Download or read book A First Course in Systems Biology written by Eberhard Voit and published by Garland Science. This book was released on 2017-09-05 with total page 480 pages. Available in PDF, EPUB and Kindle. Book excerpt: A First Course in Systems Biology is an introduction for advanced undergraduate and graduate students to the growing field of systems biology. Its main focus is the development of computational models and their applications to diverse biological systems. The book begins with the fundamentals of modeling, then reviews features of the molecular inventories that bring biological systems to life and discusses case studies that represent some of the frontiers in systems biology and synthetic biology. In this way, it provides the reader with a comprehensive background and access to methods for executing standard systems biology tasks, understanding the modern literature, and launching into specialized courses or projects that address biological questions using theoretical and computational means. New topics in this edition include: default modules for model design, limit cycles and chaos, parameter estimation in Excel, model representations of gene regulation through transcription factors, derivation of the Michaelis-Menten rate law from the original conceptual model, different types of inhibition, hysteresis, a model of differentiation, system adaptation to persistent signals, nonlinear nullclines, PBPK models, and elementary modes. The format is a combination of instructional text and references to primary literature, complemented by sets of small-scale exercises that enable hands-on experience, and large-scale, often open-ended questions for further reflection.

Book Monte Carlo Statistical Methods

Download or read book Monte Carlo Statistical Methods written by Christian Robert and published by Springer Science & Business Media. This book was released on 2013-03-14 with total page 670 pages. Available in PDF, EPUB and Kindle. Book excerpt: We have sold 4300 copies worldwide of the first edition (1999). This new edition contains five completely new chapters covering new developments.

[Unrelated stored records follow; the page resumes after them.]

(** [\s] of a [str] pattern and the characters removed by [str.strip()]:
    CPython's [Py_UNICODE_ISSPACE]. *)
Definition is_space (ch : N) : bool :=
  (((9 <=? ch) && (ch <=? 13)) || ((28 <=? ch) && (ch <=? 32))
   || (ch =? 133) || (ch =? 160) || (ch =? 5760)
   || ((8192 <=? ch) && (ch <=? 8202))
   || (ch =? 8232) || (ch =? 8233) || (ch =? 8239) || (ch =? 8287)
   || (ch =? 12288))%N.

(** The character class [a-zA-Z0-9\s\-\(\)\[\]]. *)
Definition is_valid_char (ch : N) : bool :=
  (((97 <=? ch) && (ch <=? 122)) || ((65 <=? ch) && (ch <=? 90))
   || ((48 <=? ch) && (ch <=? 57))
   || is_space ch
   || (ch =? 45) || (ch =? 40) || (ch =? 41) || (ch =? 91) || (ch =? 93))%N.

(** [re.sub(r"[^a-zA-Z0-9\s\-\(\)\[\]]", "", s)] *)
Definition remove_invalid (s : pystr) : pystr :=
  List.filter is_valid_char s.

(** [re.sub(r"\s+", " ", s)]: every maximal run of whitespace becomes one
    space; [in_run] tells that the previous character was whitespace. *)
Fixpoint collapse_from (in_run : bool) (s : pystr) : pystr :=
  match s with
  | [] => []
  | ch :: s' =>
      if is_space ch
      then if in_run then collapse_from true s' else 32%N :: collapse_from true s'
      else ch :: collapse_from false s'
  end.

Definition collapse_spaces (s : pystr) : pystr := collapse_from false s.

Fixpoint lstrip (s : pystr) : pystr :=
  match s with
  | [] => []
  | ch :: s' => if is_space ch then lstrip s' else s
  end.

Fixpoint rstrip (s : pystr) : pystr :=
  match s with
  | [] => []
  | ch :: s' =>
      match rstrip s' with
      | [] => if is_space ch then [] else [ch]
      | kept => ch :: kept
      end
  end.

(** [s.strip()] *)
Definition strip (s : pystr) : pystr := rstrip (lstrip s).

(** No two whitespace characters in a row. *)
Fixpoint single_spaced (s : pystr) : Prop :=
  match s with
  | [] => True
  | a :: s' =>
      match s' with
      | [] => True
      | b :: _ => ¬ (is_space a = true ∧ is_space b = true)
      end ∧ single_spaced s'
  end.

(** A character of a sanitised name: of the allowed class, and the only
    whitespace is the space U+0020. *)
Definition name_char (ch : N) : Prop :=
  is_valid_char ch = true ∧ (is_space ch = true → ch = 32%N).

(** The characters of [s] that are not whitespace, in order. *)
Definition visible (s : pystr) : pystr :=
  List.filter (λ ch, negb (is_space ch)) s.

(** The extensions the converse API takes as document formats. *)
Definition allow_list : list pystr :=
  [ py "pdf"; py "csv"; py "doc"; py "docx"; py "xls"; py "xlsx";
    py "html"; py "txt"; py "md" ].

Definition _convert_to_valid_file_name (file_name : pystr) : pystr :=
  (* Note: The document file name can only contain alphanumeric characters,
     whitespace characters, hyphens, parentheses, and square brackets.
     The name can't contain more than one consecutive whitespace character. *)
  let file_name := remove_invalid file_name in
  let file_name := collapse_spaces file_name in
  let file_name := strip file_name in
  file_name.

End Files.

(** ** Values, models and the process environment *)

(** Python numbers (unit prices, thresholds, generation parameters) with the
    operations the code applies to them; [num_of_int] is the conversion of an
    [int] operand (a token count, the literal [0]), taken as total. *)
Class Numeric : Type := {
  num : Type;
  num_of_int : Z → num;
  num_1000 : num;                  (* the literal 1000.0 *)
  num_mul : num → num → num;
  num_div : num → num → num;
  num_add : num → num → num;
  num_gt : num → num → bool;
}.

Section Values.
Context {NUM : Numeric}.

#[local] Set Warnings "-register-all".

Book Model Calibration and Parameter Estimation

Download or read book Model Calibration and Parameter Estimation written by Ne-Zheng Sun and published by Springer. This book was released on 2015-07-01 with total page 638 pages. Available in PDF, EPUB and Kindle. Book excerpt: This three-part book provides a comprehensive and systematic introduction to these challenging topics such as model calibration, parameter estimation, reliability assessment, and data collection design. Part 1 covers the classical inverse problem for parameter estimation in both deterministic and statistical frameworks, Part 2 is dedicated to system identification, hyperparameter estimation, and model dimension reduction, and Part 3 considers how to collect data and construct reliable models for prediction and decision-making. For the first time, topics such as multiscale inversion, stochastic field parameterization, level set method, machine learning, global sensitivity analysis, data assimilation, model uncertainty quantification, robust design, and goal-oriented modeling, are systematically described and summarized in a single book from the perspective of model inversion, and elucidated with numerical examples from environmental and water resources modeling. Readers of this book will not only learn basic concepts and methods for simple parameter estimation, but also get familiar with advanced methods for modeling complex systems. Algorithms for mathematical tools used in this book, such as numerical optimization, automatic differentiation, adaptive parameterization, hierarchical Bayesian, metamodeling, Markov chain Monte Carlo, are covered in details. This book can be used as a reference for graduate and upper level undergraduate students majoring in environmental engineering, hydrology, and geosciences. It also serves as an essential reference book for professionals such as petroleum engineers, mining engineers, chemists, mechanical engineers, biologists, biology and medical engineering, applied mathematicians, and others who perform mathematical modeling.